Im a forensic anthropologist. I know death. Now it stalks me. This is my story.
Merciful God. Jack Webb and Dragnet reincarnate.
More slashes.
I glanced at the clock. Two thirty-five.
Abandoning the incipient autobiography, I began to doodle. Circles inside circles. The clock face. The conference room. The UNCC campus. Charlotte. North Carolina. North America. Earth. The Milky Way.
Around me, my colleagues argued minutiae with all the passion of religious zealots. The current debate concerned wording within a subsection of the departmental self-study. The room was stifling, the topic poke-me-in-the-eye dull. Wed been in session for over two hours, and time was not flying.
I added spiral arms to the outermost of my concentric circles. Began filling spaces with dots. Four hundred billion stars in the galaxy. I wished I could put my chair into hyperdrive to any one of them.
Anthropology is a broad discipline, comprised of linked subspecialties. Physical. Cultural. Archaeological. Linguistic. Our department has the full quartet. Members of each group were feeling a need to have their say.
George Petrella is a linguist who researches myth as a narrative of individual and collective identity. Occasionally he says something I understand.
At the moment, Petrella was objecting to the wording reducible to four distinct fields. He was proposing substitution of the phrase divisible into.
Cheresa Bickham, a Southwestern archaeologist, and Jennifer Roberts, a specialist in cross-cultural belief systems, were holding firm for reducible to.
Tiring of my galactic pointillism, and not able to reduce or divide my ennui into any matters of interest, I switched to calligraphy.
Temperance. The trait of avoiding excess.
Double order, please. Side of restraint. Hold the ego.
Time check.
Two fifty-eight.
The verbiage flowed on.
At 3:10 a vote was taken. Divisible into carried the day.
Evander Doe, department chair for over a decade, was presiding. Though roughly my age, Doe looks like someone out of a Grant Wood painting. Bald. Owlish wire-rims. Pachyderm ears.

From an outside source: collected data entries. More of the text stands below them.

Lemma level_of_visits_mono (v w : Z) :
  v <= w -> level_of_visits v <= level_of_visits w.
Proof.
  intros H. rewrite !level_of_visits_table.
  destruct (Z.ltb_spec v 3), (Z.ltb_spec v 10), (Z.ltb_spec v 20),
           (Z.ltb_spec w 3), (Z.ltb_spec w 10), (Z.ltb_spec w 20); lia.
Qed.

(** C2: the tier of [log_visit] is a total function of the visits count that
    follows the tier table (0 below 3, 1 from 3 to 9, 2 from 10 to 19, 3
    from 20 on), it is monotone, and after a completed [log_visit] the
    stored [terra_level] is this function of the stored, updated [visits]:
    the count the record held before the call plus one, and one for a user
    who had no record or no count. *)
Theorem terra_level_is_tier_of_visits :
  (forall v : Z, 0 <= v ->
     (v < 3 -> level_of_visits v = 0)
     /\ (3 <= v < 10 -> level_of_visits v = 1)
     /\ (10 <= v < 20 -> level_of_visits v = 2)
     /\ (20 <= v -> level_of_visits v = 3))
  /\ (forall v w : Z, 0 <= v -> v <= w -> level_of_visits v <= level_of_visits w)
  /\ (forall payload d r d',
        log_visit payload (Some d) = (Return r, Some d') ->
        exists doc n,
          impact_of d' (VisitCreate.user_id payload) = Some doc
          /\ doc_fields doc !! "visits" = Some (VInt n)
          /\ doc_fields doc !! "terra_level" = Some (VInt (level_of_visits n))
          /\ body_impact r !! "visits" = Some (VInt n)
          /\ body_impact r !! "terra_level" = Some (VInt (level_of_visits n))
          /\ match impact_of d (VisitCreate.user_id payload) with
             | Some old =>
                 doc_fields old !! "visits" = Some (VInt (n - 1))
                 \/ (doc_fields old !! "visits" = None /\ n = 1)
             | None => n = 1
             end).
Proof.
  split; [|split].
  - intros v Hv. rewrite level_of_visits_table.
    destruct (Z.ltb_spec v 3), (Z.ltb_spec v 10), (Z.ltb_spec v 20);
      repeat split; intros; lia.
  - intros v w _ H. apply level_of_visits_mono, H.
  - intros p d r d' H. apply log_visit_inv in H.
    inversion H
      as [ | nm cat loc Hu rec | | nm cat loc l1 old l2 f' n Hi Hl1 Hold Hf' Hv f''];
      subst.
    + eexists _, 1. split.
      { unfold impact_of, visit_logged. cbn [impact].
        apply find_middle; [exact Hu | apply matches_record]. }
      do 4 (split; [reflexivity|]). rewrite Hu. reflexivity.
    + assert (Hm : matches (by_user (VisitCreate.user_id p)) (Document (doc_id old) f'') = true).
      { rewrite <- Hold. destruct old as [i f]. apply matches_by_user_fields.
        unfold f''. rewrite lookup_insert_ne by discriminate.
        apply (counters_inc_user_id _ _ _ _ Hf'). }
      exists (Document (doc_id old) f''), n. split.
      { unfold impact_of, visit_logged. cbn [impact]. apply find_middle; assumption. }
      cbn [doc_fields body_impact]. unfold f''.
      rewrite !lookup_delete_ne by discriminate.
      rewrite lookup_insert_ne by discriminate. rewrite lookup_insert_eq.
      do 4 (split; [solve [auto]|]).
      assert (Hold0 : impact_of d (VisitCreate.user_id p) = Some old)
        by (unfold impact_of; rewrite Hi; apply find_middle; assumption).
      rewrite Hold0.
      destruct (counters_inc_visits _ _ _ _ Hf') as (v & Hnum & Hv').
      rewrite Hv in Hv'. injection Hv' as ->.
      unfold numeric in Hnum.
      destruct (doc_fields old !! "visits") as [[]|]; try discriminate;
        injection Hnum as <-; [left; do 2 f_equal; lia | right; split; [reflexivity | lia]].
Qed.
Ltac close_pending :=
  simpl; rewrite ?appended_of_snoc; simpl;
  rewrite ?app_nil_r, <- ?app_assoc; simpl;
  solve [ auto ].

(** X7. In every state an instance reaches from its construction, direct
    feed is on only while the queue is empty: a segment fed directly can
    never overtake a queued one. *)
Theorem direct_feed_only_when_queue_empty (mime : string)
    (d : gmap nat Element) (evs : list (Event P)) :
  let w := fst (run evs (init mime d)) in
  directFeed (this w) = false \/ dataQueue (this w) = [].
Proof.
  destruct (run_order evs (init mime d)) as [_ Hg]; [easy|].
  cbv zeta. unfold queue_guarded in Hg.
  destruct (directFeed (this (fst (run evs (init mime d))))); auto.
Qed.

(** X8. Whatever the primitive does or throws, the 'updateend' listener
    neither loses nor duplicates a segment: the segments accepted by the
    primitive followed by the queued ones are the same before and after,
    and the queue is either untouched or has lost its head. *)
Theorem updateend_keeps_segments w :
  let w' := snd (on_updateend w) in
  (appended w' ++ dataQueue (this w'))%list
  = (appended w ++ dataQueue (this w))%list
  /\ (dataQueue (this w') = dataQueue (this w)
      \/ dataQueue (this w') = tail (dataQueue (this w))).
Proof.
  unfold on_updateend. unfold_monad.
  destruct w as [[m rs sb df q el ol ap] d cs]; simpl in *.
  destruct sb as [p|]; [|close_pending].
  destruct (updating p); [close_pending|].
  destruct q as [|data q]; [close_pending|].
  simpl. destruct (appendBuffer data p) as [[e|] p1] eqn:Ha; [|close_pending].
  simpl. destruct (String.eqb (JS.name e) "QuotaExceededError"); [|close_pending].
  simpl. destruct (buffered_end p1) as [e1|bufferEnd]; [close_pending|].
  simpl. destruct (remove 0%Q (evict_end bufferEnd) p1) as [[e2|] p2] eqn:Hr;
    [close_pending|].
  simpl. destruct (updating p2); [close_pending|].
  simpl. destruct (appendBuffer data p2) as [[e3|] p3] eqn:Ha2; close_pending.
Qed.

Lemma feed_queues w (e : nat) data :
  attachedEl (this w) = Some e ->
  readyState (this w) = open ->
  directFeed (this w) = false ->
  feed data w
  = (inr tt, upd_this (fun p => set_dataQueue (dataQueue p ++ [data])%list p) w).
Proof.
  intros He Hr Hd. unfold feed. unfold_monad.
  rewrite He, Hr. simpl. now rewrite Hd.
Qed.

(** X9. While direct feed is off, on an attached instance whose media
    source is open, any number of [feed] calls in a row return normally,
    make no call on the source buffer, and leave their segments at the
    tail of the queue in the order of the calls. *)
Theorem feeds_are_queued_while_busy w (e : nat) (ds : list Segment) :
  attachedEl (this w) = Some e ->
  readyState (this w) = open ->
  directFeed (this w) = false ->
  let r := run (feeds ds) w in
  snd r = ds
  /\ calls (fst r) = calls w
  /\ sourceBuffer (this (fst r)) = sourceBuffer (this w)
  /\ dataQueue (this (fst r)) = (dataQueue (this w) ++ ds)%list
  /\ directFeed (this (fst r)) = false.
Proof.
  revert w. induction ds as [|data ds IH]; intros w He Hr Hd; simpl.
  - now rewrite app_nil_r.
  - rewrite (feed_queues w e data He Hr Hd). simpl.
    destruct (IH (upd_this (fun p => set_dataQueue (dataQueue p ++ [data])%list p) w)
                He Hr Hd) as (Ha & Hc & Hs & Hq & Hf).
    simpl in *. rewrite Ha, Hc, Hs, Hq, Hf, <- app_assoc. now repeat split.
Qed.

Lemma completion_appends w (p0 p : P) data (q : list Segment) :
  sourceBuffer (this w) = Some p0 ->
  dataQueue (this w) = data :: q ->
  accepting p ->
  let w' := fst (run [EvProgress p; EvUpdateEnd] w) in
  calls w' = (calls w ++ [CallAppend data None])%list
  /\ dataQueue (this w') = q
  /\ sourceBuffer (this w') = Some (snd (appendBuffer data p))
  /\ snd (run [EvProgress p; EvUpdateEnd] w) = [].
Proof.
  intros Hs Hq [Hu Ha]. specialize (Ha data). simpl.
  unfold progress, fire_updateend, on_updateend. unfold_monad.
  rewrite Hs. simpl. rewrite Hu. simpl. rewrite Hq. simpl.
  destruct (appendBuffer data p) as [r p1]. simpl in *. subst r. simpl.
  rewrite Hq. now repeat split.
Qed.

Lemma completion_reenables w (p0 p : P) :
  sourceBuffer (this w) = Some p0 ->
  dataQueue (this w) = [] ->
  updating p = false ->
  let w' := fst (run [EvProgress p; EvUpdateEnd] w) in
  calls w' = calls w
  /\ dataQueue (this w') = []
  /\ directFeed (this w') = true
  /\ snd (run [EvProgress p; EvUpdateEnd] w) = [].
Proof.
  intros Hs Hq Hu. simpl.
  unfold progress, fire_updateend, on_updateend. unfold_monad.
  rewrite Hs. simpl. rewrite Hu. simpl. rewrite Hq. simpl.
  now repeat split.
Qed.

Lemma run_app (evs1 evs2 : list (Event P)) w :
  run (evs1 ++ evs2) w
  = (fst (run evs2 (fst (run evs1 w))),
     (snd (run evs1 w) ++ snd (run evs2 (fst (run evs1 w))))%list).
Proof.
  revert w. induction evs1 as [|ev evs1 IH]; intros w; simpl.
  - now destruct (run evs2 w).
  - rewrite IH. simpl. now rewrite app_assoc.
Qed.

(** X10. A queue drains in order: when the source buffer finishes once
    per queued segment, each time idle and accepting, and once more after
    that, the queued segments are appended in the order of the queue,
    nothing else is appended, the queue ends up empty and direct feed is
    on again. *)
Theorem queue_drains_in_order w (p0 : P) (ps : list P) (p' : P) :
  sourceBuffer (this w) = Some p0 ->
  length ps = length (dataQueue (this w)) ->
  Forall accepting ps ->
  updating p' = false ->
  let r := run (completions (ps ++ [p'])) w in
  calls (fst r)
  = (calls w ++ map (fun data => CallAppend data None) (dataQueue (this w)))%list
  /\ dataQueue (this (fst r)) = []
  /\ directFeed (this (fst r)) = true
  /\ snd r = [].
Proof.
  revert w p0. induction ps as [|p ps IH]; intros w p0 Hs Hl Hacc Hu.
  - destruct (dataQueue (this w)) as [|? ?] eqn:Hq; [|discriminate].
    destruct (completion_reenables w p0 p' Hs Hq Hu) as (Hc & Hq' & Hd & Ha).
    cbv zeta. change (completions ([] ++ [p'])) with [EvProgress p'; EvUpdateEnd].
    rewrite Hc, Hq', Hd, Ha, app_nil_r. now repeat split.
  - destruct (dataQueue (this w)) as [|data q] eqn:Hq; [discriminate|].
    apply Forall_cons in Hacc as [Hp Hacc].
    destruct (completion_appends w p0 p data q Hs Hq Hp) as (Hc & Hq' & Hs' & Ha).
    cbv zeta.
    change (completions ((p :: ps) ++ [p']))
      with ([EvProgress p; EvUpdateEnd] ++ completions (ps ++ [p']))%list.
    rewrite run_app. cbn [fst snd].
    set (w1 := fst (run [EvProgress p; EvUpdateEnd] w)) in *.
    assert (length ps = length (dataQueue (this w1))) as Hl1
      by (rewrite Hq'; simpl in Hl; congruence).
    destruct (IH w1 _ Hs' Hl1 Hacc Hu) as (Hc1 & Hq1 & Hd1 & Ha1).
    rewrite Hc1, Hq1, Hd1, Ha1, Ha, Hc, Hq'. simpl.
    rewrite <- app_assoc. now repeat split.
Qed.

(** X11. [attach] binds once: after an [attach] that returned, every
    further [attach], on any element, throws 'Already attached to an
    element' and changes nothing. *)
Theorem attach_binds_once w (element element' : nat) :
  fst (attach element w) = inr tt ->
  attach element' (snd (attach element w))
  = (inl AlreadyAttachedError, snd (attach element w)).
Proof.
  unfold attach. unfold_monad.
  destruct (attachedEl (this w)); [discriminate|]. reflexivity.
Qed.

(** X12. From construction, [attach], 'sourceopen' and a first [feed] the
    source buffer accepts: the segment is appended directly, nothing is
    queued, and direct feed stays on exactly when the buffer is not
    updating after the append. *)
Theorem attach_open_feed (mime : string) (d : gmap nat Element)
    (element : nat) (p0 : P) data :
  fst (appendBuffer data (set_mode_sequence p0)) = None ->
  let r := run [EvAttach element; EvSourceOpen p0; EvFeed data] (init mime d) in
  snd r = [data]
  /\ calls (fst r) = [CallAppend data None]
  /\ dataQueue (this (fst r)) = []
  /\ directFeed (this (fst r))
     = negb (updating (snd (appendBuffer data (set_mode_sequence p0)))).
Proof.
  intros Ha. simpl.
  unfold attach, fire_sourceopen, on_sourceopen, feed. unfold_monad.
  destruct (appendBuffer data (set_mode_sequence p0)) as [r p1].
  simpl in *. subst r. simpl.
  destruct (updating p1); now repeat split.
Qed.

(** X13. The upper end of the evicted range is [max(1, bufferEnd - 30)]
    exactly when [bufferEnd - 30] is at most 0 or at least 1, so for every
    whole number of seconds; strictly between 0 and 1 it is smaller. *)
Theorem evict_end_is_max_iff (bufferEnd : Q) :
  (evict_end bufferEnd == spec_evict_end bufferEnd
   <-> (bufferEnd - BUFFER_MIN_REMAIN <= 0 \/ 1 <= bufferEnd - BUFFER_MIN_REMAIN))%Q.
Proof.
  unfold evict_end, spec_evict_end.
  set (x := (bufferEnd - BUFFER_MIN_REMAIN)%Q).
  destruct (Qle_bool x 0) eqn:Hle.
  - apply Qle_bool_iff in Hle. split; [auto|]. intros _.
    symmetry. apply Q.max_l. apply Qle_trans with 0%Q; [exact Hle|easy].
  - assert (0 < x)%Q as Hpos.
    { apply Qnot_le_lt. intros Hc. apply Qle_bool_iff in Hc. congruence. }
    split.
    + intros Heq. right.
      destruct (Q.max_spec 1 x) as [[Hlt Hm]|[Hge Hm]].
      * now apply Qlt_le_weak.
      * rewrite Hm in Heq. rewrite Heq. apply Qle_refl.
    + intros [Hc|Hc].
      * exfalso. apply (Qlt_not_le _ _ Hpos Hc).
      * symmetry. now apply Q.max_r.
Qed.

(** *** Segments reach the source buffer in the order of the [feed] calls *)






End PlayerInvariants.

Section PlayerInvariantRuns.

Import Handler MediaSourcePlayer Schedule FakeSourceBuffer Scenario.

Lemma fresh_accepting : accepting fresh.
Proof. split; [reflexivity|]. intros data. reflexivity. Defined.

Lemma feeds_are_queued_while_busy_witness :
  (attachedEl (this (queued 100)) = Some 0%nat
   /\ readyState (this (queued 100)) = open
   /\ directFeed (this (queued 100)) = false)
  /\ calls (fst (run (feeds [[Byte.x03]; [Byte.x04]]) (queued 100)))
     = [CallAppend seg1 None]
  /\ dataQueue (this (fst (run (feeds [[Byte.x03]; [Byte.x04]]) (queued 100))))
     = [seg2; [Byte.x03]; [Byte.x04]].
Proof.
  split; [repeat split|].
  destruct (feeds_are_queued_while_busy (H:=fake_SourceBuffer) (queued 100) 0
              [[Byte.x03]; [Byte.x04]] eq_refl eq_refl eq_refl)
    as (_ & Hc & _ & Hq & _).
  split; [exact Hc | exact Hq].
Defined.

Most who know Doe consider him dour. Not me. Ive seen the man smile at least two or three times.
Having put divisible into behind him, Doe proceeded to the next burning issue. I halted my swirly lettering to listen.
Should the departments mission statement stress historical ties to the humanities and critical theory, or should it emphasize the emerging role of the natural sciences and empirical observation?
My aborted autobiography had been smack on. I would die of boredom before this meeting adjourned.
Sudden mental image. The infamous sensory deprivation experiments of the 1950s. I pictured volunteers wearing opaque goggles and padded hand muffs, lying on cots in white-noise chambers.
I listed their symptoms and compared them to my present state.
Anxiety. Depression. Antisocial behavior. Hallucination.
I crossed out the fourth item. Though stressed and irritable, I wasnt hallucinating. Yet. Not that Id mind. A vivid vision would have provided diversion.